Вот как надо писать пейзажи. Нет слов!!!
Conmovido por la sensibilidad y el talento de Alexander. ¡Quiero ver tantas de sus pinturas como sea posible! Es una verdadera alegría...
Его картины прекрасны.... Великий художник!!!
Восторг и восхищение!!! МАСТЕР!
¡Qué belleza! ¡Me da escalofríos, es precioso! La energía es increíble.
PD: ¡Descubrí sus obras por casualidad! ¡La alegría me inunda!
ES UN CONTRAPESO PERFECTO A LA ARTE CONTEMPORÁNEA TAN INSÍPIDA, CORRUPTA E INHUMANA, CON SUS TONTERÍAS Y SENTIMENTALISMOS.
отличные работы! настоящий профессионал!
La verdadera inspiración y el gran esfuerzo conducen a obras tan asombrosas. Este es un gran pintor, y sus cuadros deberían publicarse constantemente en revistas, como se hacía antiguamente en Ogonёk. La esencia rusa de sus pinturas eleva el espíritu y lo libera de lo trivial y terrenal. Hace que las personas sean más elevadas, algo que siempre es tan necesario.
Я сначала подумал, что это 19 век. Потрясающе.
No se puede comentar Por qué?
En el horizonte, se alza la silueta de una construcción religiosa, presumiblemente un monasterio o iglesia, sus cúpulas emergiendo tenuemente entre la niebla matinal. Esta presencia arquitectónica, aunque distante y velada, introduce una dimensión espiritual a la obra, sugiriendo una conexión entre lo terrenal y lo divino. La luz que emana del cielo parece abrazar esta estructura, otorgándole un aura de solemnidad y trascendencia.
Un bote pequeño, posado sobre las aguas tranquilas, añade un elemento de quietud y contemplación a la escena. Su ubicación central invita al espectador a sumergirse en el ambiente pacífico que impregna el paisaje. La niebla, omnipresente, no solo difumina los contornos de los objetos, sino que también crea una sensación de misterio e introspección.

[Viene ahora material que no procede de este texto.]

(* ===== verification/ClientConc.v ===== *)
(** * internal/hub/client.go under concurrency

    Several lanes, the heartbeat loop and the HTTP handler use one client at
    the same time.  [EnqueueFrame] is cut here at its atomic operations (the
    load of the flag, each channel operation, the callback, [sync.Once]); the
    calls in progress interleave freely with each other, with the handler that
    drains the queue and with [Close].  [solo_EnqueueFrame] ties the cut to the
    method of [Client.v]: a call that runs alone is that method. *)

From S2P Require Import Prelude Chan Frame Client.

(** Where a call of [EnqueueFrame] stands. *)
Inductive pc :=
| PLoad (f : Frame)       (* before [c.closed.Load()] *)
| PSend (f : Frame)       (* before the first [select] *)
| PDiscard (f : Frame)    (* full, drop_oldest: before [case <-c.Send] *)
| PResend (f : Frame)     (* before the second [case c.Send <- frame] *)
| PSlow (f : Frame)       (* full, disconnect: before [c.onSlow(c)] *)
| PClose (f : Frame)      (* before [c.Close()] *)
| PRet (ok : bool) (f : Frame).

Record world := mkWorld {
  cstate : ClientState;
  calls : list pc;
  sent : list Frame;               (* frames put in the queue, in order *)
  removed : list (bool * Frame);   (* frames taken out: [true] by the handler *)
  slowCalls : nat;
}.

(** What an atomic operation reports besides the new state. *)
Record effect := mkEffect { eff_sent : list Frame; eff_removed : list (bool * Frame); eff_slow : nat }.
Definition silent : effect := mkEffect [] [] 0.

Section client.
Context (c : Client).

Definition after_full (f : Frame) : pc :=
  if decide (SlowPolicy c = SlowPolicyDropOldest) then PDiscard f
  else if decide (SlowPolicy c = SlowPolicyDropNewest) then PRet false f
  else PSlow f.

(** One atomic operation of a call; [None] is a panic or a finished call. *)
Definition atomic (p : pc) (s : ClientState) : option (pc * ClientState * effect) :=
  match p with
  | PLoad f => Some (if closed s then PRet false f else PSend f, s, silent)
  | PSend f =>
      match try_send f (Send s) with
      | None => None
      | Some (true, ch) => Some (PRet true f, set_Send ch s, mkEffect [f] [] 0)
      | Some (false, ch) => Some (after_full f, set_Send ch s, silent)
      end
  | PDiscard f =>
      match recv (Send s) with
      | Received x ch => Some (PResend f, set_Send ch s, mkEffect [] [(false, x)] 0)
      | _ => Some (PResend f, s, silent)
      end
  | PResend f =>
      match try_send f (Send s) with
      | None => None
      | Some (true, ch) => Some (PRet true f, set_Send ch s, mkEffect [f] [] 0)
      | Some (false, ch) => Some (PRet false f, set_Send ch s, silent)
      end
  | PSlow f => Some (PClose f, s, mkEffect [] [] (if onSlow c then 1 else 0))
  | PClose f =>
      match Close s with
      | None => None
      | Some (_, s') => Some (PRet false f, s', silent)
      end
  | PRet _ _ => None
  end.

(** A call that runs without interruption; six operations are enough. *)
Fixpoint solo (fuel : nat) (slow : nat) (p : pc) (s : ClientState) : option ((bool * bool) * ClientState) :=
  match fuel with
  | O => None
  | S n =>
      match p, atomic p s with
      | PRet ok _, _ => Some ((ok, bool_decide (0 < slow)), s)
      | _, None => None
      | _, Some (p', s', e) => solo n (slow + eff_slow e) p' s'
      end
  end.

Lemma solo_ret n slow ok f s : solo (S n) slow (PRet ok f) s = Some ((ok, bool_decide (0 < slow)), s).
Proof. done. Qed.

Lemma solo_next n slow p s :
  (∀ ok f, p ≠ PRet ok f) →
  solo (S n) slow p s = '(p', s', e) ← atomic p s; solo n (slow + eff_slow e) p' s'.
Proof.
  intros Hp. destruct p; try (cbn [solo]; by destruct (atomic _ _) as [[[]]|]). by destruct (Hp ok f).
Qed.

Ltac solo_step :=
  rewrite solo_next by done; unfold mbind; cbn [atomic option_bind eff_slow silent Nat.add].

Lemma solo_EnqueueFrame f s : solo 6 0 (PLoad f) s = EnqueueFrame c f s.
Proof.
  unfold EnqueueFrame, gets, discard_oldest, modify, send_nb, mbind, M_bind.
  solo_step. destruct (closed s); [done|].
  solo_step. destruct (try_send f (Send s)) as [[[] ch]|] eqn:E1; [done| |done].
  cbn [option_bind eff_slow silent Nat.add]. unfold after_full. case_decide as Hp.
  { solo_step. cbn [Send set_Send]. destruct (recv ch) as [x ch'| |]; cbn [option_bind eff_slow silent Nat.add];
      solo_step; cbn [Send set_Send]; repeat case_match; by simplify_eq. }
  case_decide; [done|]. solo_step. cbn [option_bind eff_slow]. solo_step.
  destruct (Close (set_Send ch s)) as [[[] s']|]; [|done].
  cbn [option_bind eff_slow silent]. rewrite solo_ret. by destruct (onSlow c).
Qed.

Inductive cstep : world → world → Prop :=
| start_call f w :
    cstep w (mkWorld (cstate w) (calls w ++ [PLoad f]) (sent w) (removed w) (slowCalls w))
| run_call i p p' s' e w :
    calls w !! i = Some p → atomic p (cstate w) = Some (p', s', e) →
    cstep w (mkWorld s' (<[i := p']> (calls w)) (sent w ++ eff_sent e)
               (removed w ++ eff_removed e) (slowCalls w + eff_slow e))
| handler_takes x ch w :
    recv (Send (cstate w)) = Received x ch →
    cstep w (mkWorld (set_Send ch (cstate w)) (calls w) (sent w)
               (removed w ++ [(true, x)]) (slowCalls w))
| close_client s' w :
    Close (cstate w) = Some ((), s') →
    cstep w (mkWorld s' (calls w) (sent w) (removed w) (slowCalls w)).

(** Executable form of [run_call], to evaluate schedules. *)
Fixpoint run_schedule (js : list nat) (w : world) : option world :=
  match js with
  | [] => Some w
  | i :: js' =>
      p ← calls w !! i;
      '(p', s', e) ← atomic p (cstate w);
      run_schedule js' (mkWorld s' (<[i := p']> (calls w)) (sent w ++ eff_sent e)
                          (removed w ++ eff_removed e) (slowCalls w + eff_slow e))
  end.

Lemma run_schedule_steps js w w' : run_schedule js w = Some w' → rtc cstep w w'.
Proof.
  revert w. induction js as [|i js IH]; intros w E; simpl in E; [by simplify_eq|].
  destruct (calls w !! i) as [p|] eqn:Ei; simpl in E; [|done].
  destruct (atomic p (cstate w)) as [[[p' s'] e]|] eqn:Ea; simpl in E; [|done].
  eapply rtc_l; [by eapply run_call|]. by apply IH.
Qed.

Definition received (w : world) : list Frame := (filter (λ x, x.1 = true) (removed w)).*2.
(** The frames whose call has returned [true]. *)
Definition returned_true (w : world) : list Frame :=
  omap (λ p, match p with PRet true f => Some f | _ => None end) (calls w).
Definition discarding (p : pc) : Prop := match p with PDiscard _ | PResend _ => True | _ => False end.

Record world_inv (n : nat) (w : world) : Prop := {
  wi_wf : client_wf (cstate w);
  wi_cap : cap (Send (cstate w)) = n;
  wi_flow : (removed w).*2 ++ buf (Send (cstate w)) = sent w;
  wi_accepted : returned_true w ≡ₚ sent w;
  wi_policy : SlowPolicy c ≠ SlowPolicyDropOldest →
              Forall (λ x, x.1 = true) (removed w) ∧ Forall (λ p, ¬ discarding p) (calls w);
}.

(** A non-blocking send on a well-formed client. *)
Lemma try_send_client f s :
  client_wf s →
  ∃ ok ch, try_send f (Send s) = Some (ok, ch) ∧ client_wf (set_Send ch s)
    ∧ cap ch = cap (Send s) ∧ buf ch = buf (Send s) ++ (if ok : bool then [f] else []).
Proof.
  intros Hwf. pose proof Hwf as [H1 H2 H3 H4 H5].
  unfold try_send. rewrite H3. case_decide; eexists _, _; (split; [done|]); simpl.
  - split; [|done]. apply set_Send_wf; try done. unfold chan_wf. simpl. rewrite length_app. simpl. lia.
  - rewrite app_nil_r. split; [|done]. by apply set_Send_wf.
Qed.

(** Effect of one atomic operation on the queue. *)
Lemma atomic_spec p s :
  client_wf s → (∀ ok f, p ≠ PRet ok f) →
  ∃ p' s' e, atomic p s = Some (p', s', e) ∧ client_wf s' ∧ cap (Send s') = cap (Send s)
    ∧ (eff_removed e).*2 ++ buf (Send s') = buf (Send s) ++ eff_sent e
    ∧ omap (λ p, match p with PRet true f => Some f | _ => None end) [p'] = eff_sent e
    ∧ (SlowPolicy c ≠ SlowPolicyDropOldest → ¬ discarding p →
       eff_removed e = [] ∧ ¬ discarding p').
Proof.
  intros Hwf Hret. pose proof Hwf as [H1 H2 H3 H4 H5].
  destruct p as [f|f|f|f|f|f|ok f]; simpl; [| | | | | |by destruct (Hret ok f)].
  - eexists _, _, _. split; [done|]. rewrite app_nil_r. by destruct (closed s).
  - destruct (try_send_client f s Hwf) as (ok & ch & -> & Hwf' & Hc & Hb).
    destruct ok; eexists _, _, _; (split; [done|]); simpl; rewrite Hb, ?app_nil_r; [done|].
    split_and!; try done; unfold after_full; repeat case_decide; done.
  - unfold recv. destruct (buf (Send s)) as [|x l] eqn:E.
    + rewrite H3. eexists _, _, _. split; [done|]. simpl. rewrite E. naive_solver.
    + eexists _, _, _. split; [done|]. simpl. rewrite app_nil_r. split_and!; try tauto.
      apply set_Send_wf; try done. unfold chan_wf in *. simpl. rewrite E in H4. simpl in H4. lia.
  - destruct (try_send_client f s Hwf) as (ok & ch & -> & Hwf' & Hc & Hb).
    destruct ok; eexists _, _, _; (split; [done|]); simpl; rewrite Hb, ?app_nil_r; naive_solver.
  - eexists _, _, _. split; [done|]. by rewrite app_nil_r.
  - rewrite Close_spec by done. eexists _, _, _. split; [done|]. simpl. rewrite app_nil_r.
    split; [by apply Close_wf|done].
Qed.

Lemma omap_insert {A B} (g : A → option B) (l : list A) i p p' :
  l !! i = Some p → g p = None → omap g (<[i := p']> l) ≡ₚ omap g l ++ omap g [p'].
Proof.
  intros Hi Hg. rewrite <- (take_drop_middle l i p Hi) at 2.
  rewrite insert_take_drop by (by eapply lookup_lt_Some).
  rewrite !omap_app. simpl. rewrite Hg. destruct (g p') as [y|]; simpl; [|by rewrite app_nil_r].
  rewrite <- (assoc_L (++)). apply Permutation_app_head, Permutation_cons_append.
Qed.

Lemma world_inv_call n i p p' s' e w :
  calls w !! i = Some p → atomic p (cstate w) = Some (p', s', e) → world_inv n w →
  world_inv n (mkWorld s' (<[i := p']> (calls w)) (sent w ++ eff_sent e)
                 (removed w ++ eff_removed e) (slowCalls w + eff_slow e)).
Proof.
  intros Hi Ha [Hwf Hcap Hflow Hacc Hpol].
  assert (∀ ok f, p ≠ PRet ok f) as Hret by (intros ok f ->; done).
  destruct (atomic_spec p (cstate w) Hwf Hret) as (p2 & s2 & e2 & E & S1 & S1' & S2 & S3 & S4).
  rewrite E in Ha. simplify_eq. split; simpl.
  - done.
  - done.
  - by rewrite fmap_app, <- (assoc_L (++)), S2, (assoc_L (++)), Hflow.
  - unfold returned_true in *. simpl. rewrite (omap_insert _ _ _ p p'), S3, Hacc; [done|done|].
    destruct p as [| | | | | |[] f]; done.
  - intros Hp. destruct (Hpol Hp) as [Hev Hall].
    destruct (S4 Hp) as [S5 S6]; [by eapply (Forall_lookup_1 _ _ _ _ Hall)|].
    rewrite S5, app_nil_r. split; [done|]. by apply Forall_insert.
Qed.

Lemma world_inv_step n w w' : cstep w w' → world_inv n w → world_inv n w'.
Proof.
  intros Hstep Hw.
  destruct Hstep as [f w|i p p' s' e w Hi Ha|x ch w Hr|s' w Hc];
    [|by eapply world_inv_call| |]; destruct Hw as [Hwf Hcap Hflow Hacc Hpol].
  - split; simpl; try done.
    + unfold returned_true. simpl. by rewrite omap_app, app_nil_r.
    + intros Hp. destruct (Hpol Hp). split; [done|]. apply Forall_app; split; [done|]. repeat constructor. tauto.
  - destruct (recv_wf _ _ _ Hr (cw_bound _ Hwf)) as (W1 & W2 & W3). split; simpl; try congruence.
    + apply set_Send_wf; [done..|by rewrite W3, (cw_open _ Hwf)|done].
    + unfold recv in Hr. destruct (buf (Send (cstate w))) as [|y l] eqn:E; [by case_match|].
      simplify_eq. simpl. rewrite fmap_app. simpl. by rewrite <- (assoc_L (++)), <- Hflow.
    + done.
    + intros Hp. destruct (Hpol Hp). split; [|done]. apply Forall_app; split; [done|]. by repeat constructor.
  - rewrite (Close_spec _ Hwf) in Hc. simplify_eq. split; simpl; try done. by apply Close_wf.
Qed.

Lemma world_inv_start s :
  client_wf s → buf (Send s) = [] → world_inv (cap (Send s)) (mkWorld s [] [] [] 0).
Proof. intros Hwf Hb. split; simpl; auto. Qed.

Lemma world_inv_reach n w w' : rtc cstep w w' → world_inv n w → world_inv n w'.
Proof. induction 1; eauto using world_inv_step. Qed.
End client.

La paleta cromática es suave y delicada, con predominio de tonos pastel: rosas, dorados, verdes apagados y grises azulados. Esta elección contribuye a la atmósfera onírica y melancólica del cuadro. La pincelada es suelta y vaporosa, lo que refuerza la impresión de fugacidad y transitoriedad del momento capturado.
Más allá de una simple representación paisajística, esta pintura parece explorar temas como la fe, la esperanza, la contemplación de la naturaleza y la búsqueda de la paz interior. La imagen evoca un sentimiento de recogimiento y reverencia, invitando al espectador a reflexionar sobre su propia relación con el mundo espiritual y el entorno natural. El uso de la niebla puede interpretarse como una metáfora de las incertidumbres de la vida y la necesidad de buscar la claridad en medio de la confusión. La construcción religiosa, aunque distante, simboliza un refugio, un lugar de consuelo y esperanza en tiempos inciertos.